Components and findings of an ankle and foot examination.

(4) Muscle Strength
(a) Dorsiflexion / Inversion: What muscle
(b) Plantar Flexion: What muscle
(c) Eversion: What muscle
(d) Toe Flexion: What muscle
(e) Toe Extension: What muscle

A

(a) Dorsiflexion / Inversion: Tibialis Anterior
(b) Plantar Flexion: Gastrocnemius & Soleus
(c) Eversion: Peroneal Longus / Brevis
(d) Toe Flexion: Flexor Digitorum / Hallucis Longus
(e) Toe Extension: Extensor Digitorum / Hallucis Longus

32
Q

Components and findings of an ankle and foot examination.

(5) Neurovascular

A

(a) Cap Refill
(b) Light touch sensation
(c) Deep Tendon Reflexes
(d) Distal Pulses

33
Q

Components and findings of an ankle and foot examination.

(6) Special Tests
(a) Anterior Drawer Test

A

1) Detects anterior instability of the ankle joint
2) Grasp the patient’s heel with one hand and stabilize his tibia anteriorly with the other,
then pull the heel towards you.
3) The test is positive if the talus slides anteriorly under the ankle mortise.
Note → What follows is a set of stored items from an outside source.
Lemma open_cases s rec p cap len w r w' :
  session_active s -> session_open (Some s) (Some rec) (Some p) cap (Some len) w = (r, w') ->
  open_outcome s (open_fits rec p cap) (buf_bytes rec) p (Some len) w r.
Proof.
  intros Ha H. pose proof (limits_facts _ (sa_limits _ Ha)) as (Hlm & Hlm' & _). pose proof (sa_recv _ Ha) as Hrv.
  unfold session_open in H. cbv zeta in H. rewrite (sa_state _ Ha), (bool_decide_eq_true_2 (SESSION_STATE_ACTIVE = _)) in H by done.
  change (negb true) with false in H. cbv iota in H.
  set (bs := buf_bytes rec) in *.
  assert (H64 : 0 <= ss_recv_seq s < 2 ^ 64) by lia.
  destruct (ranges_overlap _ _ _ _) eqn:E0.
  { rewrite M_ret_unfold in H. apply pair_equal_spec in H as [<- _]. constructor. unfold open_fits. fold bs. by rewrite E0, andb_false_r. }
  rewrite M_bind_unfold in H.
  destruct (Z.leb_spec (sl_reject_after_ms (ss_limits s)) (session_age_ms s w).1) as [Hx|Hage].
  { cbn [terminate] in H. rewrite M_ret_unfold, buf_set_same in H. apply pair_equal_spec in H as [<- _]. by apply open_expired. }
  assert (Hfail : forall why l, ((why, Some (terminate s SESSION_STATE_FAILED why).2, Some (buf_set p l), Some len), (session_age_ms s w).2) = (r, w') ->
    r = (why, Some (terminate s SESSION_STATE_FAILED why).2, Some (buf_set p l), Some len)) by (by intros ?? [<- _]%pair_equal_spec).
  destruct (_ || _) eqn:E1 in H.
  { apply Hfail in H as ->. apply open_failed; [|by left]. intros c ([? ?] & Hty & _)%openable_header; [|done].
    rewrite Hty, Z.eqb_refl, orb_false_r, orb_true_iff, !Z.ltb_lt in E1. lia. }
  rewrite !orb_false_iff, negb_false_iff, Z.eqb_eq, !Z.ltb_ge in E1. destruct E1 as [[Hmin Hmax] Hty].
  destruct (Z.ltb_spec cap (blen bs - SESSION_OVERHEAD_BYTES)).
  { apply pair_equal_spec in H as [<- _]. constructor. unfold open_fits. fold bs. by rewrite (proj2 (Z.leb_gt _ _)). }
  destruct (Z.ltb_spec (load_be64 (zdrop 1 bs)) (ss_recv_seq s)); [apply Hfail in H as ->; apply open_failed; [done|by left]|].
  destruct (Z.ltb_spec (ss_recv_seq s) (load_be64 (zdrop 1 bs))); [apply Hfail in H as ->; apply open_failed; [done|by left]|].
  assert (Hseq : load_be64 (zdrop 1 bs) = ss_recv_seq s) by lia. rewrite Hseq in H.
  destruct (Z.leb_spec (sl_reject_after_messages (ss_limits s)) (ss_recv_seq s));
    [apply Hfail in H as ->; apply open_failed; [done|by left]|].
  pose proof (record_split bs _ Hmin Hty Hseq) as Hbs. set (ct := zdrop SESSION_HEADER_BYTES bs) in *.
  assert (Hct : blen ct = blen bs - 9) by (apply length_zdrop; sesslia).
  unfold aead_decrypt in H. rewrite (proj2 (Z.ltb_ge _ _)) in H by sesslia.
  change (crypto_aead_decrypt _ _ _ _) with (decryption s ct) in H.
  assert (Hin : forall c, openable s bs c -> exists m, decryption s ct = Some m /\ inner_carries m c)
    by (intros c; rewrite Hbs; apply openable_inner).
  destruct (decryption s ct) as [m|] eqn:Hdec;
    [|apply Hfail in H as ->; apply open_failed; [by intros c (? & ? & _)%Hin|right; by eexists]].
  pose proof (aead_decrypt_len _ _ _ _ _ Hdec) as Hml. assert (Hm : blen bs - SESSION_OVERHEAD_BYTES = blen m) by sesslia.
  rewrite Hm, Z.eqb_refl in H. change (negb true) with false in H. cbv iota in H.
  assert (2 <= blen m <= SESSION_MAX_PLAINTEXT_BYTES) as Hmr by sesslia.
  rewrite load_be16_poke in H by lia. change SESSION_CONTENT_LEN_BYTES with 2 in H.
  destruct (Z.ltb_spec (blen m - 2) (load_be16 m)).
  { apply Hfail in H as ->. apply open_failed; [|right; rewrite Hm; by eexists].
    intros c (m' & [= <-] & (? & ? & _)%inner_carries_checks)%Hin. lia. }
  assert (0 <= load_be16 m) by (rewrite load_be16_be by lia; apply be_dec_range).
  rewrite peek_poke_0 in H by lia.
  destruct (_ && _) eqn:E2 in H.
  { apply Hfail in H as ->. apply open_failed; [|right; rewrite Hm; by eexists].
    intros c (m' & [= <-] & (Hn & _ & Hz)%inner_carries_checks)%Hin. rewrite <-Hn in Hz.
    apply andb_true_iff in E2 as [_ E2]. by rewrite Hz, bool_decide_eq_true_2 in E2. }
  rewrite (open_delivers m (load_be16 m) (buf_bytes p)) in H by lia. rewrite u64_small in H by (unfold UINT64_MAX; lia).
  apply pair_equal_spec in H as [<- _]. rewrite Hbs. apply open_inner; try done; [|by rewrite <-Hbs|].
  { unfold open_fits. fold bs. by rewrite E0, (proj2 (Z.leb_le _ _)). }
  apply andb_false_iff in E2 as [E2|E2]; rewrite negb_false_iff in E2; [|by apply bool_decide_eq_true in E2].
  apply Z.eqb_eq in E2. rewrite E2. done.
Qed.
You may also
hear an audible “clunk”.

34
Q

Components and findings of an ankle and foot examination.

(6) Special Tests
(b) Inversion (VARUS) Stress Test

A

1) Evaluates laxity of the calcanofibular ligament.
2) With patient seated and the knee flexed at 90 degrees use one hand to stabilize the
medial aspect of the leg just above the medial malleolus.
3) Place the other hand on the inferolateral aspect of the calcaneus and invert the
hindfoot.
4) If the patient does not have an end point, then the test is positive for a CFL tear.

35
Q

Components and findings of an ankle and foot examination.

(6) Special Tests
(c) Thompson Test

A

1) Assess the integrity of the achilles tendon.
2) With the patient laying prone and foot off the table, squeeze the calf muscles.
3) The test is positive if the foot doesn’t move into plantar flexion.

36
Q

Components and findings of an ankle and foot examination.

(6) Special Tests
d) Tib/Fib Squeeze

A

1) Tests for possible Tibiofibular syndesmosis injury.
2) Squeeze the tibia and fibula together.
3) If pain is felt to the lower ankle mortise region of the ankle the test is positive.